Furthermore our other senses are limited. So, I have chosen two dogs to provide their superior senses to view and report on what life is all about. In particular – mine.

So, why should you care what my life was all about? By itself, probably not at all, but I find it my duty to present it as a model of what not to do. In that context, it has some value. It can be put into a recycling process that can extract what good has been found, employ it, and use the rest for fertilizer. That process is mostly what all these stories are all about.

They evolved from my being gifted with a total of nine disguised angels who watched over me during some terribly difficult times. There were other angelic visits, as well. I will insert them as they become appropriate. During my childhood and teens, our family had six male Collie dogs, each named Rowdy. In retrospect, I am better able to understand their influence and guidance than I was when it was all happening. In their honor, I am naming one of my narrators and observers – Mollie.
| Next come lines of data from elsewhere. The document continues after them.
(** The new session of X5 on the store with a question and its answer. *)
Lemma history_survives_new_session_two_messages :
  in_sync with_two_messages ∧
  (history (new_session with_two_messages) = history with_two_messages ∧
   (∀ pdf_name limit,
      get_chat_history pdf_name limit (new_session with_two_messages) =
      get_chat_history pdf_name limit with_two_messages) ∧
   get_all_pdfs (new_session with_two_messages) = get_all_pdfs with_two_messages ∧
   in_sync (new_session with_two_messages) ∧
   is_fitted (embeddings (new_session with_two_messages)) = false).
Proof.
  split; [split; reflexivity|].
  apply (history_survives_new_session with_two_messages). split; reflexivity.
Defined.

(** The two clears of X8 within one second on the store with a question
    and its answer: the backup that is left holds no message. *)
Lemma clear_history_same_stamp_overwrites_two_messages :
  chat_history_json with_two_messages = Some (JsonDoc (history with_two_messages)) ∧
  let w1 := (clear_history None "20240501_100002" with_two_messages).2 in
  let w2 := (clear_history None "20240501_100002" w1).2 in
  chat_history_backups w1 !! "20240501_100002" = Some (JsonDoc (history with_two_messages)) ∧
  chat_history_backups w2 !! "20240501_100002" = Some (JsonDoc (history w1)) ∧
  (∀ other, other ≠ "20240501_100002" →
     chat_history_backups w2 !! other = chat_history_backups with_two_messages !! other).
Proof.
  split; [reflexivity|].
  apply (clear_history_same_stamp_overwrites None None "20240501_100002"
           with_two_messages (JsonDoc (history with_two_messages))).
  reflexivity.
Defined.

(** The search of X9 for the best of the two chunks about the cat. *)
Lemma search_returns_highest_scores_cats :
  search cats_embeddings "cat" cats_store 1 = Return [("cat ran", 1 # 3)%Q] ∧
  ∃ query_vector selected,
    embed_query cats_embeddings "cat" = Return query_vector ∧
    NoDup selected ∧
    Forall2 (λ idx hit,
               texts cats_store !! idx = Some hit.1 ∧
               (cosine query_vector <$> vectors cats_store) !! idx = Some hit.2)
      selected [("cat ran", 1 # 3)%Q] ∧
    ∀ idx, idx ∉ selected →
      Forall (λ hit,
                from_option (λ score, float_leb score hit.2) true
                  ((cosine query_vector <$> vectors cats_store) !! idx) = true)
        [("cat ran", 1 # 3)%Q].
Proof.
  split; [reflexivity|].
  apply (search_returns_highest_scores cats_embeddings "cat" cats_store 1
           [("cat ran", 1 # 3)%Q]).
  reflexivity.
Defined.

(** The search of X10 on the two chunks with [k = -1]. *)
Lemma search_negative_k_drops_lowest_cats :
  (embed_query cats_embeddings "cat" = Return cat_query_vector ∧
   length (texts cats_store) = length (vectors cats_store) ∧
   compatible cat_query_vector cats_store ∧
   (-1 < 0)%Z) ∧
  ∃ results,
    search cats_embeddings "cat" cats_store (-1) = Return results ∧
    length results = length (texts cats_store) - Z.to_nat (- -1) ∧
    non_increasing results.*2.
Proof.
  split.
  - split; [reflexivity|]. split; [reflexivity|]. split; [exact cats_compatible|lia].
  - apply (search_negative_k_drops_lowest cats_embeddings "cat" cats_store (-1)
             cat_query_vector); [reflexivity | reflexivity | exact cats_compatible | lia].
Defined.

(** The search of X11 on the two chunks. *)
Lemma search_returns_exactly_when_cats :
  ((∃ results, search cats_embeddings "cat" cats_store 2 = Return results) ↔
   ∃ query_vector,
     embed_query cats_embeddings "cat" = Return query_vector ∧
     compatible query_vector cats_store ∧
     Forall (λ idx, idx < length (texts cats_store))
       (top_indices (cosine query_vector <$> vectors cats_store) 2)) ∧
  (∀ e, search cats_embeddings "cat" cats_store 2 = Raise e →
     ∃ cause, e = RuntimeError ("Failed to search vectorstore: " +:+ cause)).
Proof. exact (search_returns_exactly_when cats_embeddings "cat" cats_store 2). Defined.

(** The document of X12: none of its terms is in the vocabulary fitted on
    the chunks about the cat, and both its chunks score 0. *)
Lemma chunks_of_unknown_terms_score_alike_pets :
  (Forall (λ chunk, Forall (λ t, t ∉ vocabulary_ cats_vectorizer) (analyze chunk))
     pets_chunks ∧
   search cats_embeddings "cat"
     {| vectors := sk_transform cats_vectorizer pets_chunks; texts := pets_chunks |} 2 =
     Return [("bird flew", 0%Q); ("dog barked", 0%Q)]) ∧
  (Forall (λ row, row = tfidf_row (idf_ cats_vectorizer)
                          (count_row (vocabulary_ cats_vectorizer) []))
     (sk_transform cats_vectorizer pets_chunks) ∧
   ∃ score, Forall (λ hit, hit.2 = score) [("bird flew", 0%Q); ("dog barked", 0%Q)]).
Proof.
  assert (Forall (λ chunk, Forall (λ t, t ∉ vocabulary_ cats_vectorizer) (analyze chunk))
            pets_chunks) as Hunknown.
  { apply (bool_decide_unpack _). by compute. }
  split; [split; [exact Hunknown|reflexivity]|].
  apply (chunks_of_unknown_terms_score_alike cats_vectorizer pets_chunks cats_embeddings
           "cat" 2); [exact Hunknown|reflexivity].
Defined.

(** The ingestion of [notes.txt] in a new installation. *)
Lemma notes_ingested :
  process_document steady_llm "cat sat" "notes.txt" fresh =
    (Return (Success "cat sat" 1 "notes" 1), with_notes).
Proof. reflexivity. Qed.

(** The effects of X13 for [notes.txt]. *)
Lemma process_document_success_effects_notes :
  process_document steady_llm "cat sat" "notes.txt" fresh =
    (Return (Success "cat sat" 1 "notes" 1), with_notes) ∧
  ("notes" = path_stem (sanitize_filename "notes.txt") ∧
   (1 ≤ 1)%nat ∧
   uploads with_notes = <[sanitize_filename "notes.txt" := "cat sat"]> (uploads fresh) ∧
   (∃ store, load_vectorstore "notes" with_notes = Return (Some store) ∧
             length (texts store) = 1) ∧
   _validate_vectorstore "notes" with_notes = true ∧
   (∀ other, other ≠ "notes" → indexes with_notes !! other = indexes fresh !! other) ∧
   history with_notes = history fresh ∧
   chat_history_json with_notes = chat_history_json fresh ∧
   chat_history_backups with_notes = chat_history_backups fresh).
Proof.
  split; [exact notes_ingested|].
  exact (process_document_success_effects steady_llm "cat sat" "notes.txt" fresh
           with_notes "cat sat" 1 "notes" 1 notes_ingested).
Defined.

(** X14 in the session that ingested [notes.txt]: a second document. *)
Lemma process_document_keeps_fitted_embeddings_pets :
  is_fitted (embeddings with_notes) = true ∧
  embeddings (process_document steady_llm "dog barked" "pets.txt" with_notes).2 =
    embeddings with_notes.
Proof.
  split; [reflexivity|].
  apply (process_document_keeps_fitted_embeddings steady_llm "dog barked" "pets.txt"
           with_notes).
  reflexivity.
Defined.

Lemma notes_is_document_name : document_name "notes".
Proof. split; [discriminate|]. repeat constructor. Qed.

(** X15: [notes.txt] ingested, deleted and ingested again, the second time
    with a handler whose service cannot be reached. *)
Lemma reingestion_reproduces_index_notes :
  (embeddings_ok (embeddings fresh) ∧
   process_document steady_llm "cat sat" "notes.txt" fresh =
     (Return (Success "cat sat" 1 "notes" 1), with_notes) ∧
   embeddings without_notes = embeddings with_notes) ∧
  (is_fitted (embeddings with_notes) = true ∧
   ∃ text outcome later',
     process_document unreachable_llm "cat sat" "notes.txt" without_notes =
       (Return outcome, later') ∧
     load_vectorstore "notes" later' = load_vectorstore "notes" with_notes ∧
     embeddings later' = embeddings with_notes ∧
     summarize_pdf steady_llm text = Return "cat sat" ∧
     outcome =
       match summarize_pdf unreachable_llm text with
       | Return summary' => Success summary' 1 "notes" 1
       | Raise e => Error (str e)
       end).
Proof.
  split; [split; [reflexivity|]; split; [exact notes_ingested|reflexivity]|].
  apply (reingestion_reproduces_index steady_llm unreachable_llm "cat sat" "notes.txt"
           fresh with_notes without_notes "cat sat" 1 "notes" 1);
    [reflexivity | exact notes_ingested | reflexivity].
Defined.

(** The removal of X16 on the document [notes]. *)
Lemma delete_pdf_removes_only_the_document_notes :
  document_name "notes" ∧
  ∃ w',
    delete_pdf "notes" "20240501_100000" with_notes = (Return true, w') ∧
    _validate_vectorstore "notes" w' = false ∧
    load_vectorstore "notes" w' = Return None ∧
    ("notes" ∉ get_all_pdfs w') ∧
    (∀ name, glob_matches "notes" name = true → uploads w' !! name = None) ∧
    (∀ name, glob_matches "notes" name = false →
       uploads w' !! name = uploads with_notes !! name) ∧
    (∀ other, other ≠ "notes" →
       indexes w' !! other = indexes with_notes !! other ∧
       history w' !! other = history with_notes !! other) ∧
    embeddings w' = embeddings with_notes.
Proof.
  split; [exact notes_is_document_name|].
  exact (delete_pdf_removes_only_the_document "notes" "20240501_100000" with_notes
           notes_is_document_name).
Defined.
Mollie rhymes with Collie, so it is an easy name to use. The only problem, my Collie dogs were all male. My compensatory reaction was to name my other angelic narrator Shaggy and present her in gender as a male. Shaggy was actually inspired by a most intelligent and physically adroit dog named Pokie. Pokie was a female, and she lived an unbelievable 17 years. She is represented as Shaggy. Shaggy is my primary narrator. Pokie had the smarts way over any other dog I had ever observed. I wrote a separate story titled: Pokie the Wonderdog, and it is posted on both the Seniors Ink and Relighting Us websites. Finally, all our Collies were purebred with Kennel Club papers. Not Pokie, she was mostly Black Lab mixed with unknown other breeds. I don’t know if there is any message there, but I like to think so. She, of mixed ancestry, was so smart. Other dogs were OK, kind, loyal, and protective, as was she, but she was by far, the smartest.

Other authors have used dogs as narrators, so I cannot claim I am doing anything unique on that score. My sense is that, they too, could see where a lot of true wisdom was stashed in those four legged angels. We always picture angels in human form, with a couple of ornate, but somewhat flightless looking wings protruding from their shoulder blades. You know, when birds are not using their wings, they fold up neatly into their bodies. Much more natural. I like natural. It’s like metaphor, it’s there but people mostly don’t fully take in what it does.
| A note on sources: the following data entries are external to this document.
(** What [st.date_input] shows before the viewer touches it: the dates of
    the two timestamps it was given. *)
Definition default_dates (value : cell * cell) : list date :=
  match value with
  | (CTime lo, CTime hi) => [date_of lo; date_of hi]
  | _ => []
  end.

(** A viewer who ticks "Add filters", selects the columns [selected] in
    that order, and enters in each column's widget the Filter Spec [specs]
    gives for the column; a widget of another kind than the spec is left
    as it shows up. *)
Definition spec_ui (selected : list string) (specs : string -> filter_spec)
  : UI :=
  {| st_checkbox := fun _ => true;
     st_text_input := fun label =>
       match specs (label_column label) with
       | SpecTextual pattern => pattern
       | _ => ""
       end;
     st_selectbox := fun _ options => hd "" options;
     st_button := fun _ => false;
     st_multiselect_columns := fun _ _ => selected;
     st_multiselect := fun label _ default =>
       match specs (label_column label) with
       | SpecCategorical allowed => allowed
       | _ => default
       end;
     st_slider := fun label _ _ value _ =>
       match specs (label_column label) with
       | SpecNumerical lo hi => (lo, hi)
       | _ => value
       end;
     st_date_input := fun label value =>
       match specs (label_column label) with
       | SpecTemporal picked => picked
       | _ => default_dates value
       end |}.

(** Every filter widget is left as it shows up. *)
Definition leaves_defaults (ui : UI) : Prop :=
  (forall label options default,
      st_multiselect ui label options default = default) /\
  (forall label lo hi value step,
      st_slider ui label lo hi value step = value) /\
  (forall label value, st_date_input ui label value = default_dates value) /\
  (forall name,
      st_text_input ui (Py.fstring ["Substring or regex in "; name]) = "").

(** A viewer who ticks "Add filters", selects [selected] and touches no
    filter widget. *)
Definition default_ui (selected : list string) : UI :=
  {| st_checkbox := fun _ => true;
     st_text_input := fun _ => "";
     st_selectbox := fun _ options => hd "" options;
     st_button := fun _ => false;
     st_multiselect_columns := fun _ _ => selected;
     st_multiselect := fun _ _ default => default;
     st_slider := fun _ _ _ value _ => value;
     st_date_input := fun _ value => default_dates value |}.

Definition is_number (x : cell) : bool :=
  match x with CNum _ => true | _ => false end.

(** A float64 of ordinary magnitude: zero, or m * 2^e with an odd m below
    2^53, e at least -1000 and the whole below 2^1000.  [float] leaves
    such a number as it is (every int64 of at most 53 bits is one), two of
    them that differ are at least 2^-1000 apart, and neither their
    difference nor a hundredth of it overflows or rounds to zero. *)
Definition ordinary_float (q : Q) : bool :=
  let r := Qred q in
  let n := Z.abs (Qnum r) in
  let d := Zpos (Qden r) in
  if Z.eqb n 0 then true
  else
    let k := Z.log2 d in                       (* d = 2^k, when a power of 2 *)
    let j := Z.log2 (Z.land n (- n)) in        (* 2^j is the lowest bit of n *)
    let m := Z.shiftr n j in
    Z.eqb d (2 ^ k) && Z.ltb m (2 ^ 53)
    && Z.leb (- 1000) (j - k) && Z.leb (Z.log2 m + 1 + (j - k)) 1000.

Definition ordinary_number (x : cell) : bool :=
  match x with CNum q => ordinary_float q | _ => false end.

(** The columns whose untouched widget is shown below to filter nothing,
    and is given arguments Streamlit accepts: textual ones, categorical
    ones without a missing value (the multiselect looks its default up
    among the options by equality, and a missing value equals nothing),
    and numeric ones that hold float64 numbers of ordinary magnitude and no
    missing value (so that the slider is given its ends as they are in the
    column, and a step that is not zero). *)
Definition plain_column (c : column) : bool :=
  match column_kind c with
  | Categorical => forallb notna (col_values c)
  | Textual => true
  | Numerical => forallb ordinary_number (col_values c)
  | Temporal => false
  end.

(** IEEE [<=] on floats: false when either side is nan. *)
Definition float_le (a b : float) : Prop :=
  match a, b with
  | Some p, Some q => (p <= q)%Q
  | _, _ => False
  end.

(** The kind of the column [name] of a frame. *)
Definition kind_in (df : DataFrame) (name : string) : option kind :=
  option_map column_kind (get_column df name).

(** The test a Filter Spec puts on a cell of its column: [None] when the
    widget's answer leaves the frame alone (no pattern typed, a date range
    not completed); re.error when the pattern does not compile. *)
Definition row_predicate (env : Env) (s : filter_spec)
  : result (option (cell -> bool)) :=
  match s with
  | SpecCategorical allowed => Ok (Some (isin allowed))
  | SpecNumerical lo hi => Ok (Some (between lo hi))
  | SpecTemporal [d1; d2] =>
      Ok (Some (between_time (to_datetime_date d1) (to_datetime_date d2)))
  | SpecTemporal _ => Ok None
  | SpecTextual pattern =>
      if Py.truthy pattern then
        match re_compile env pattern with
        | None => Raise ReError
        | Some search => Ok (Some (fun x => search (cell_str env x)))
        end
      else Ok None
  end.

Definition mask_of (p : option (cell -> bool)) (values : list cell)
  : list bool :=
  map (match p with Some f => f | None => fun _ => true end) values.

Definition apply_filter (p : option (cell -> bool)) (values : list cell)
  (df : DataFrame) : DataFrame :=
  match p with
  | Some f => mask_df (map f values) df
  | None => df
  end.

(** The rows of [a] whose index label is also in [b]. *)
Definition intersection (a b : DataFrame) : DataFrame :=
  mask_df (map (fun i => existsb (Z.eqb i) (df_index b)) (df_index a)) a.

End Viewer.

(** ** Notions the further properties are stated with *)

Module Notions.
Import Frame Filter.

(** The mask [m2], read on the rows [m1] kept, as a mask on all rows. *)
Fixpoint mask_then (m1 m2 : list bool) : list bool :=
  match m1 with
  | [] => []
  | true :: m1' =>
      match m2 with
      | b :: m2' => b :: mask_then m1' m2'
      | [] => []
      end
  | false :: m1' => false :: mask_then m1' m2
  end.

(** A mask that holds, long enough for the index and every column. *)
Definition keep_all (df : DataFrame) : list bool :=
  repeat true
    (List.length (df_index df)
     + list_sum (map (fun c => List.length (col_values c)) (df_columns df))).

(** No timezone on the column. *)
Definition naive (c : column) : bool :=
  match col_dtype c with
  | Datetime64 (Some _) => false
  | _ => true
  end.

(** The cells a numeric column holds: numbers and nan. *)
Definition numeric_cells (l : list cell) : bool :=
  forallb (fun x => match x with CNum _ | CNaN => true | _ => false end) l.

(** The cells of a float64 column of ordinary magnitude, and of an int64
    column of at most 53 bits. *)
Definition float64_cells (l : list cell) : bool :=
  forallb (fun x => match x with
                    | CNum q => Viewer.ordinary_float q
                    | CNaN => true
                    | _ => false
                    end) l.

(** The days whose midnight a nanosecond timestamp reaches: 1677-09-22 to
    2262-04-11, the days [pd.to_datetime] takes. *)
Definition timestamp_day (d : date) : bool :=
  (Z.leb (- 106751) d && Z.leb d 106751)%Z.

(** [pd.to_datetime] returns as many values as it was given. *)
Definition keeps_length (env : Env) : Prop :=
  forall l tz parsed,
    pd_to_datetime env l = Some (tz, parsed) ->
    List.length parsed = List.length l.

(** The date range [d1, d2] as the temporal branch reads it: the days from
    [d1] up to but not including [d2], and midnight of [d2]. *)
Definition in_date_range (d1 d2 : date) (x : cell) : bool :=
  match x with
  | CTime t =>
      Z.leb d1 (date_of t)
      && (Z.ltb (date_of t) d2 || Z.eqb t (to_datetime_date d2))
  | _ => false
  end.

(** A test on cells that does not tell equal cells apart. *)
Definition respects (P : cell -> bool) : Prop :=
  forall x y, cell_eqb x y = true -> P x = P y.

Fixpoint all_chars (p : ascii -> bool) (s : string) : bool :=
  match s with
  | EmptyString => true
  | String c s' => p c && all_chars p s'
  end.

Definition no_semicolon (s : string) : bool :=
  all_chars (fun c => negb (Ascii.eqb c ";")) s.

Definition hex_lower (c : ascii) : bool :=
  Py.in_chars c "0123456789abcdef".

(** The characters of the 8-4-4-4-12 form. *)
Definition canonical_char (c : ascii) : bool :=
  Py.in_chars c "0123456789abcdef-".

(** What the pinger tab renders for an accepted identifier before the
    result of the query is known. *)
Definition shown_identifier (u : Uuid.UUID) : list Tab1.event :=
  [Tab1.StWrite "You are looking for the test triggered by" (Uuid.str u);
   Tab1.Query (Uuid.str u)].

End Notions.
Dogs, like birds, have sleek natural looks, and some interesting communication and sensory abilities – again natural. Let me cite a few.
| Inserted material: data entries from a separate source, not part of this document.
Lemma receiveItem_balanced rule order item t t' pid :
  rule ≠ SnapshotReads →
  coherent t ∧ balanced pid (staged t) →
  receiveItem rule order item t = inr (tt, t') →
  coherent t' ∧ balanced pid (staged t').
Proof.
  intros Hrule [Hc Hb] (p & q & Hp & Hq & Hd & ->)%receiveItem_inv.
  split; [done|]. simpl.
  rewrite (view_staged rule t) in Hp by done.
  assert (q = p) as -> by congruence.
  destruct (received_frame order item p p (staged t)) as (_ & _ & Hps).
  destruct (received_logs order item p p (staged t)) as (Hls & _).
  eapply balanced_move; [done|exact Hq|exact Hps|exact Hls|done|..]; simpl.
  - by rewrite orZeroZ_id.
  - done.
Qed.

Lemma shipItem_balanced rule order item t u t' pid :
  rule ≠ SnapshotReads →
  coherent t ∧ balanced pid (staged t) →
  shipItem rule order item t = inr (u, t') →
  coherent t' ∧ balanced pid (staged t').
Proof.
  intros Hrule [Hc Hb] (p & q & Hp & Hq & Hd & _ & _ & ->)%shipItem_inv.
  split; [done|]. simpl.
  rewrite (view_staged rule t) in Hp by done.
  assert (q = p) as -> by congruence.
  destruct (shipped_frame order item p p (staged t)) as (_ & _ & _ & Hps).
  eapply balanced_move;
    [done|exact Hq|exact Hps|apply shipped_logs|done|..]; simpl; lia.
Qed.

Lemma movement_balanced rule pid d d' :
  rule ≠ SnapshotReads → movement rule d d' → balanced pid d → balanced pid d'.
Proof.
  intros Hrule [order d1 d2 H|order d1 d2 H] Hb.
  - rewrite handleReceiveItems_eq in H.
    destruct (purchaseOrders d1 !! Order.id order); [|done].
    destruct (String.eqb _ _); [done|].
    destruct (receiveItems _ _ _ _) as [e|[[] tf]] eqn:E; [done|].
    destruct (purchaseOrders (staged tf) !! Order.id order) as [o|]; [|done].
    injection H as <-.
    apply (receiveItems_invariant rule order
             (λ u, coherent u ∧ balanced pid (staged u))) in E as [_ Hf]; [done|..].
    + intros item u u' _. by apply receiveItem_balanced.
    + done.
  - rewrite handleShipOrder_eq in H.
    destruct (shipItems _ _ _ _) as [e|[us tf]] eqn:E; [done|].
    destruct (salesOrders (staged tf) !! Order.id order) as [o|]; [|done].
    injection H as <-.
    apply (shipItems_invariant rule order
             (λ u, coherent u ∧ balanced pid (staged u))) in E as [_ Hf]; [done|..].
    + intros item u v u' _. by apply shipItem_balanced.
    + done.
Qed.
Barking; tail wagging; sniffing (especially when meeting someone new); hearing; demonstrable affection; manners; obedience; family loyalty; gratitude; and many more, including faithful returning of cast away objects. Dogs are there for us. We just don’t get a lot of it. We have little or no appreciation for their roles in our lives.

Well, in the Shaggy Dog Stories, that all changes. In those stories they are the recorders, or if you will – the journalists. They record and attach meaning to what they see. In their own fashion they attempt to quietly intervene as they sense blunders and dangers approaching on the horizon.

They cannot tell us, but they can do a great job of showing. Barking and tail wagging are among their most prominent indicators. Sniffing is a great way to become aware of possible complications. They know when something doesn’t smell right. People can be easily deceived, but dogs do know how to sniff out (I will let you finish the rest).

In our world today, that is one of man’s outstanding shortcomings.